Membrane lipid peroxidation is known to play a pivotal role in the genesis of coronary reperfusion arrhythmias in both experimental and clinical settings. To elucidate the electrophysiological mechanisms underlying these arrhythmias, the effects of tert butyl hydroperoxide (TBH) on the Na+ current (I(Na)) in isolated feline ventricular myocytes were studied using whole-cell patch clamp techniques under 100% O2 bubbling. This agent at 20 mM inhibited I(Na) from 2.2 +/- 1.3 to 1.7 +/- 1.0 nA (P < 0.01, n = 7) without changing time courses of I(Na) inactivation.
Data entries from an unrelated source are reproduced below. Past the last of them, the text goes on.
Lemma prove_run rid a db id nonce t0 signature :
  healthy a → entropy_ok a → approved db → unreleased db → open_challenge id nonce t0 db →
  TrimSpace id = id → blank id = false → blank iid = false → blank mid = false → blank fp = false → String.length nonce = 32 →
  (event_seq db < max_rowid)%Z → (clock a < t0 + bootTrustChallengeTTL)%Z →
  (0 < len signature ≤ 1024)%Z → Artifact.rsa_verify pub (Artifact.sha256 (canonical_of id nonce)) signature = true →
  encrypts →
  ∃ secret seed ciphertext, String.length secret = 32 ∧
    Artifact.rsa_encrypt pub seed (RawURLEncoding_EncodeToString secret) (lifecycleCredentialOAEPLabel +:+ nul) = Some ciphertext ∧
    run (CompleteBootTrustChallenge iid id signature rid) a db =
    (Ok (mkRelease id ciphertext "RSA-OAEP-SHA256" (clock a + defaultLifecycleCredentialTTL)%Z false),
     released_db id ciphertext (RawURLEncoding_EncodeToString secret) rid (clock a) db).
Proof.
  intros Ha He Hap [Hcid Hnone] Hopen Hid Bid Bi Bm Bf Hn Hroom Hfresh Hsig Hver Henc.
  pose proof Hap as [[Hs Hsm] _ _ (k & Hk & Hkf & Hkm & Hks & Hkp)].
  assert (Hparsed : ParseRSAPublicKeyPEM (k_PublicKeyPEM k) = Ok (pub, fp)) by (by rewrite Hkp).
  set (ch := scan_challenge id (row_of nonce t0)).
  assert (∀ t, ∃ secret seed ciphertext c', String.length secret = 32 ∧
    Artifact.rsa_encrypt pub seed (RawURLEncoding_EncodeToString secret) (lifecycleCredentialOAEPLabel +:+ nul) = Some ciphertext ∧
    release_credential ch pub (Installation.LifecycleCredentialID s) rid (clock a) a (mkConn db db t) =
    (Ok (mkRelease id ciphertext "RSA-OAEP-SHA256" (clock a + defaultLifecycleCredentialTTL)%Z false), c') ∧
    committed c' = released_db id ciphertext (RawURLEncoding_EncodeToString secret) rid (clock a) db) as Hrelease
    by (intros t; apply release_run; try done; by rewrite Hs).
  destruct (Hrelease 6) as (secret & seed & ct & c' & Hlen & Hct & Hrun & Hc'). exists secret, seed, ct. split; [done|]. split; [done|].
  unfold run, CompleteBootTrustChallenge. cbv zeta. rewrite Hiid, Hid.
  assert ((iid =? "")%string = false) as -> by (unfold blank in Bi; by rewrite Hiid in Bi).
  assert ((id =? "")%string = false) as -> by (unfold blank in Bid; by rewrite Hid in Bid).
  rewrite (proj2 (Z.eqb_neq (len signature) 0)), (proj2 (Z.ltb_ge 1024 (len signature))) by lia. cbn [orb]. forward Ha.
  unfold bootTrustChallengeTx, challenge_of. forward Ha. rewrite Hopen. cbn [cl_installation row_of]. rewrite bool_decide_true by done.
  fold (row_of nonce t0). fold ch. forward Ha.
  change (IsZero (ch_UsedAt ch)) with true. cbn [negb]. forward Ha.
  unfold After. change (ch_ExpiresAt ch) with (t0 + bootTrustChallengeTTL)%Z. rewrite (proj2 (Z.ltb_lt _ _) Hfresh). cbn [negb]. forward Ha.
  destruct (binding_run a db db 2 Ha Hap) as (st & Hst & Hb). rewrite Hb. forward Ha. cbn [fst snd].
  change (ch_MachineID ch) with mid. rewrite String.eqb_refl, (proj2 (String.eqb_neq _ _) Hst). cbn [negb orb]. forward Ha.
  rewrite policy_run by done. forward Ha. change (ch_KeyFingerprint ch) with fp. rewrite (key_run k) by done. forward Ha.
  rewrite Hks, String.eqb_refl. cbn [negb]. forward Ha. rewrite Hparsed. forward Ha. cbn [fst snd]. rewrite String.eqb_refl. cbn [negb]. forward Ha.
  unfold ch at 1, scan_challenge. cbn [cl_installation cl_machine cl_key cl_nonce row_of].
  rewrite canonical_run by done. forward Ha. rewrite Hver. cbn [negb]. forward Ha. rewrite Hs, Hsm, bool_decide_true by done. forward Ha.
  rewrite Hrun. cbn beta iota. by rewrite Hc'.
Qed.
End Store.

(** ** What the two sides assume of the outside *)

(** A text of ASCII that is not long. *)
Definition plain (s : string) : Prop := all_bytes (λ c, byte_nat c <? 128)%nat s = true ∧ String.length s ≤ 1024.

(** The years 1 to 9999. *)
Definition json_time (t : time) : Prop := (0 ≤ t < 315537897600 * Second)%Z.

Section Laws.
Context `{Decoders} `{ReporterCodec}.

(** The body of an answer as the client reads it. *)
Definition read_back (j : json) : string := first_bytes maxResponse (marshal j +:+ nl).

Definition enroll_request (pem : string) : json := JObject [("public_key_pem", JString pem)].
Definition challenge_request (fp : string) : json := JObject [("fingerprint", JString fp)].
Definition prove_request (id signature : string) : json := JObject [("challenge_id", JString id); ("signature", JString signature)].

Definition enroll_reply (iid mid fp state : string) (created : bool) : json :=
  JObject [("installation_id", JString iid); ("machine_id", JString mid); ("fingerprint", JString fp); ("state", JString state);
           ("created", JBool created)].
Definition challenge_reply (id iid mid fp nonce : string) (expires : time) : json :=
  JObject [("challenge_id", JString id); ("installation_id", JString iid); ("machine_id", JString mid); ("fingerprint", JString fp);
           ("nonce", JString nonce); ("expires_at", JTime expires); ("proof_format", JString "AEGISPXE-BOOT-TRUST-V1")].
Definition release_reply (id algorithm ciphertext : string) (expires : time) (duplicate : bool) : json :=
  JObject [("challenge_id", JString id); ("algorithm", JString algorithm); ("ciphertext", JString ciphertext);
           ("credential_expires", JTime expires); ("duplicate", JBool duplicate)].

(** encoding/json reads back the fields it wrote: of the requests, which stay
    below the server's limit, and of the answers. *)
Class TrustCodecLaws : Prop := {
  law_enroll pem : plain pem →
    decode_enroll (marshal (enroll_request pem)) = Ok (mkEnrollRequest pem "") ∧ (len (marshal (enroll_request pem)) ≤ maxBootTrustBody)%Z;
  law_challenge fp : plain fp →
    decode_challenge (marshal (challenge_request fp)) = Ok (mkChallengeRequest fp) ∧ (len (marshal (challenge_request fp)) ≤ maxBootTrustBody)%Z;
  law_prove id signature : plain id → plain signature →
    decode_prove (marshal (prove_request id signature)) = Ok (mkProveRequest id signature) ∧
    (len (marshal (prove_request id signature)) ≤ maxBootTrustBody)%Z;
  law_enrolled iid mid fp state created : plain iid → plain mid → plain fp → plain state →
    decode_enrolled (read_back (enroll_reply iid mid fp state created)) = Ok (mkEnrolled fp state);
  law_challenged id iid mid fp nonce expires : plain id → plain iid → plain mid → plain fp → plain nonce → json_time expires →
    decode_challenge_reply (read_back (challenge_reply id iid mid fp nonce expires)) = Ok (mkChallengeReply id iid mid fp nonce);
  law_released id algorithm ciphertext expires duplicate : plain id → plain algorithm → plain ciphertext → json_time expires →
    decode_release (read_back (release_reply id algorithm ciphertext expires duplicate)) = Ok (mkReleaseReply id algorithm ciphertext expires) }.
End Laws.

(** The TPM holds the private key of [pub]. *)
Record holds `{Artifact.Crypto} (chip : tpm) (pub : Artifact.rsa_PublicKey) : Prop := {
  holds_sign digest : String.length digest = 32 → ∃ signature, tpm_Sign chip digest = Ok (Some signature) ∧ Artifact.rsa_verify pub digest signature = true ∧
    0 < String.length signature ≤ 512;
  holds_encrypts : encrypts pub;
  holds_decrypt seed m ciphertext : String.length m = 43 → Artifact.rsa_encrypt pub seed m (lifecycleCredentialOAEPLabel +:+ nul) = Some ciphertext →
    tpm_Decrypt chip ciphertext lifecycleOAEPLabel = Ok m ∧ String.length ciphertext ≤ 512 }.

Lemma encode_length s : String.length (RawURLEncoding_EncodeToString s) ≤ 2 * String.length s.
Proof.
  enough (∀ n s, String.length s ≤ n → String.length (RawURLEncoding_EncodeToString s) ≤ 2 * String.length s) as Hn by by eapply Hn.
  clear s. induction n as [|n IH]; intros [|a [|b [|c s]]] Hs; cbn in *; try lia.
  specialize (IH s ltac:(lia)). lia.
Qed.

Lemma plain_graph s : all_bytes is_graph s = true → String.length s ≤ 1024 → plain s.
Proof.
  intros Hs. split; [|done]. revert Hs. apply all_bytes_impl. intros c Hc. unfold is_graph, in_range in Hc. bool_inv.
  apply Nat.ltb_lt. match goal with Hl : (byte_nat c <=? 126)%nat = true |- _ => apply Nat.leb_le in Hl end. lia.
Qed.

Lemma plain_encoded s : String.length s ≤ 512 → plain (RawURLEncoding_EncodeToString s).
Proof. intros Hs. apply plain_graph; [auto with aegis|]. pose proof (encode_length s). lia. Qed.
Twenty millimoles TBH shifted the steady-state inactivation curve for I(Na) from -77.4 +/- 1.7 to -81.3 +/- 1.8 mV when measured at I(Na) half inhibition voltage (P < 0.01, n = 7), but did not affect the slope factor. The kinetics of I(Na) recovery from inactivation remained unchanged. These findings suggest that lipid peroxidation in the membrane by TBH reduces I(Na) conductance and voltage-dependent I(Na) availability, most likely as a result of structural damage to the Na+ channels.